За этими известиями последовали и другие: рак Ормана был ограничен только одной стороной верхней половины туловища. У пациента не проявилось ни одного из мрачных вторичных симптомов — потери веса, лихорадки, озноба, ночного пота, — зачастую сопровождающих болезнь Ходжкина. По шкале оценки стадий от первой до четвертой (с добавлением А или В для обозначения наличия или отсутствия неясных симптомов), он попадал на стадию ПА — относительно ранняя стадия заболевания. Да, в целом новости невеселые, но из всех пациентов, что прошли за то утро через приемную, у Ормана, пожалуй, были самые благоприятные прогнозы. При применении интенсивного курса химиотерапии казалось вероятным, что он выздоровеет — около восьмидесяти пяти процентов вероятности.

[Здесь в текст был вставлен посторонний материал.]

(* ===================================================================== *)
(** * Header lookup *)
(* ===================================================================== *)

(** One entry of [payload["headers"]]: a dict with keys ["name"] and
    ["value"]. *)
Record header : Type := Header {
  h_name : option str;
  h_value : option str
}.

Section HeaderLookup.

(** [str.lower()]: the Unicode case tables are the interpreter's. *)
Variable lower : str -> str.

(** [h.get("name", "").lower() == name.lower()]. *)
Definition header_matches (name : str) (h : header) : bool :=
  str_eqb (lower (from_key [] (h_name h))) (lower name).

(** [get_header(payload_headers, name)]. *)
Fixpoint get_header (payload_headers : list header) (name : str) : str :=
  match payload_headers with
  | [] => []
  | h :: rest =>
      if header_matches name h
      then from_key [] (h_value h)
      else get_header rest name
  end.

End HeaderLookup.

(** [str.lower()] on the ASCII range, for concrete runs. *)
Definition ascii_lower (s : str) : str :=
  map (fun c => if (65 <=? c) && (c <=? 90) then c + 32 else c)%N s.

(* ===================================================================== *)
(** * Base64 and UTF-8: the interpreter's codecs *)
(* ===================================================================== *)

Module Codec.

Local Open Scope N_scope.
Local Open Scope result_scope.

(** A lone surrogate cannot be encoded. *)
Definition is_surrogate (c : N) : bool := (0xD800 <=? c) && (c <=? 0xDFFF).

(** The UTF-8 bytes of one code point, as the interpreter's encoder
    writes them. *)
Definition encode_char (c : N) : bytes :=
  if c <? 0x80 then [c]
  else if c <? 0x800 then
    [N.lor 0xC0 (N.shiftr c 6); N.lor 0x80 (N.land c 0x3F)]
  else if c <? 0x10000 then
    [N.lor 0xE0 (N.shiftr c 12);
     N.lor 0x80 (N.land (N.shiftr c 6) 0x3F);
     N.lor 0x80 (N.land c 0x3F)]
  else
    [N.lor 0xF0 (N.shiftr c 18);
     N.lor 0x80 (N.land (N.shiftr c 12) 0x3F);
     N.lor 0x80 (N.land (N.shiftr c 6) 0x3F);
     N.lor 0x80 (N.land c 0x3F)].

(** The bytes of a whole string, with no check. *)
Definition utf8_bytes (s : str) : bytes := flat_map encode_char s.

(** [s.encode("utf-8")]: strict, a surrogate raises. *)
Definition encode_utf8 (s : str) : result bytes :=
  if existsb is_surrogate s then Raise UnicodeEncodeError
  else Ok (utf8_bytes s).

(** [table_a2b_base64] after [_urlsafe_decode_translation]: the value of
    a base64 digit, with [-] read as [+] and [_] as [/]; [None] for a
    byte outside the alphabet. *)
Definition urlsafe_digit (b : N) : option N :=
  if (65 <=? b) && (b <=? 90) then Some (b - 65)
  else if (97 <=? b) && (b <=? 122) then Some (b - 71)
  else if (48 <=? b) && (b <=? 57) then Some (b + 4)
  else if (b =? 43) || (b =? 45) then Some 62
  else if (b =? 47) || (b =? 95) then Some 63
  else None.

(** [binascii.a2b_base64] in its default, non-strict mode: bytes outside
    the alphabet are skipped, a pad that completes a quad ends the input,
    and a quad left open at the end of the input raises. *)
Fixpoint a2b_base64 (ascii : bytes) (quad_pos : nat) (leftchar : N)
         (pads : nat) (bin : bytes) : result bytes :=
  match ascii with
  | [] =>
      match quad_pos with
      | O => Ok bin
      | _ => Raise BinasciiError
      end
  | this_ch :: rest =>
      if this_ch =? 61 then
        if (2 <=? quad_pos)%nat then
          if (4 <=? quad_pos + S pads)%nat then Ok bin
          else a2b_base64 rest quad_pos leftchar (S pads) bin
        else a2b_base64 rest quad_pos leftchar pads bin
      else
        match urlsafe_digit this_ch with
        | None => a2b_base64 rest quad_pos leftchar pads bin
        | Some d =>
            match quad_pos with
            | 0%nat => a2b_base64 rest 1 d 0 bin
            | 1%nat =>
                a2b_base64 rest 2 (N.land d 0x0F) 0
                  (bin ++ [N.lor (N.shiftl leftchar 2) (N.shiftr d 4)])
            | 2%nat =>
                a2b_base64 rest 3 (N.land d 0x03) 0
                  (bin ++ [N.lor (N.shiftl leftchar 4) (N.shiftr d 2)])
            | _ =>
                a2b_base64 rest 0 0 0
                  (bin ++ [N.lor (N.shiftl leftchar 6) d])
            end
        end
  end.

(** [base64.urlsafe_b64decode(s)] for a [bytes] argument. *)
Definition urlsafe_b64decode (s : bytes) : result bytes :=
  a2b_base64 s 0 0 0 [].

(** The error handlers of [bytes.decode]. *)
Inductive errors : Type := Ignore | Replace.

(** What a handler leaves in the output for one undecodable range. *)
Definition on_error (h : errors) (rest : str) : str :=
  match h with
  | Ignore => rest
  | Replace => 0xFFFD :: rest
  end.

Definition is_continuation (b : N) : bool := (0x80 <=? b) && (b <? 0xC0).
Inductive result (A : Type) : Type :=
  | Ok (a : A)
  | Raise (e : exn).
Arguments Ok {A} a.
Arguments Raise {A} e.

(** Sequencing stops at the first exception. *)
#[global] Instance result_ret : MRet result := λ A a, Ok a.
#[global] Instance result_bind : MBind result := λ A B k r,
  match r with
  | Ok a => k a
  | Raise e => Raise e
  end.

(** An attribute of a Python object as a method finds it: not there at all,
    bound to [None], or bound to a value. *)
Inductive attr (A : Type) : Type :=
  | Missing
  | PyNone
  | Val (a : A).
Arguments Missing {A}.
Arguments PyNone {A}.
Arguments Val {A} a.

(** [obj.name]: an [AttributeError] when the attribute is not there,
    otherwise what it is bound to ([None] for Python's [None]). *)
Definition getattr {A : Type} (a : attr A) : result (option A) :=
  match a with
  | Missing => Raise AttributeError
  | PyNone => Ok None
  | Val v => Ok (Some v)
  end.

(** Reading an attribute of a value that may be [None]: [None] has none of
    the attributes the methods below read. *)
Definition deref {A : Type} (o : option A) : result A :=
  match o with
  | None => Raise AttributeError
  | Some v => Ok v
  end.

(** ** Process identities *)

(** [PID = uuid.UUID], by its [int], a number below [2 ^ 128]; nothing
    below depends on the bound. *)
Abbreviation PID := N.

(** [a == b], [a < b] on UUIDs compare the integers. *)
Definition pid_eq (a b : PID) : bool := (a =? b)%N.
Definition pid_lt (a b : PID) : bool := (a <? b)%N.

«Под интенсивным курсом, — сказал я ему, — подразумевается несколько месяцев, а очень может статься, что и полгода. Мы будем давать вам лекарства циклами, а в промежутках надо будет регулярно являться для анализа крови». Каждые три недели, как только кровь более-менее нормализуется, весь цикл начнется заново — своеобразный сизифов труд химиотерапии.
За время первого цикла Орману предстояло облысеть. Ему угрожала почти стопроцентная вероятность бесплодия. В периоды, когда лейкоциты в крови будут падать почти до нуля, он мог легко подхватить какую-нибудь серьезную инфекцию. Что еще опаснее, сама химиотерапия могла вызвать в будущем вторичный рак. Бен машинально кивал. Сказанное постепенно проникало в мозг пациента, пока он не осознал все, что это значит.
— Нам предстоит забег на длинную дистанцию. Марафон, — виновато промямлил я, отчаянно подыскивая понятную ему аналогию. — Но мы доберемся до финиша.
Бен молча кивнул, как будто заранее знал, что так оно и будет.
В среду утром, вскоре после встречи с Орманом, я отправился на автобусе через весь Бостон навестить пациентов в Онкологическом институте Даны и Фарбера. Большинство из нас называло институт просто Фарбером. Великий при жизни, после смерти Сидней Фарбер обрел еще большее величие: институт теперь представляет собой раскинувшийся во все стороны шестнадцатиэтажный бетонный лабиринт, переполненный учеными и врачами, огромный комплекс — две тысячи девятьсот тридцать четыре сотрудника, десятки конференц-залов и лабораторий, отделение химиотерапии, аптека, собственная прачечная, четыре вестибюля с лифтами и множество библиотек. Место, где располагалась первоначальная подвальная лаборатория Сиднея, съежилось под напором массивного комплекса зданий. Институт, будто огромный, перегруженный украшениями средневековый храм, давным-давно поглотил свой алтарь.
В фойе, напротив входа в новое здание, висит портрет основателя: Фарбер встречает новых посетителей своей характерной насупленной улыбкой. Да и повсюду о нем напоминают какие-нибудь детали. Коридор, ведущий к комнате стажеров, все еще украшен рисунками, некогда заказанными Фарбером для Фонда Джимми: Белоснежка, Пиноккио, Говорящий Сверчок, слоненок Дамбо. Иглы для взятия костного мозга, которыми мы выполняли биопсии, будто явились из другой эпохи — возможно, их затачивал сам Фарбер или кто-то из его учеников полвека назад. Бродя по этим клиникам и лабораториям, невольно испытываешь чувство, будто в любую минуту столкнешься с живой историей рака. Однажды со мной так и случилось: как-то утром, спеша к лифту, я налетел на старика в инвалидном кресле, которого сперва принял за пациента. Это был Том Фрей, теперь почетный профессор, направляющийся к своему кабинету на шестнадцатом этаже.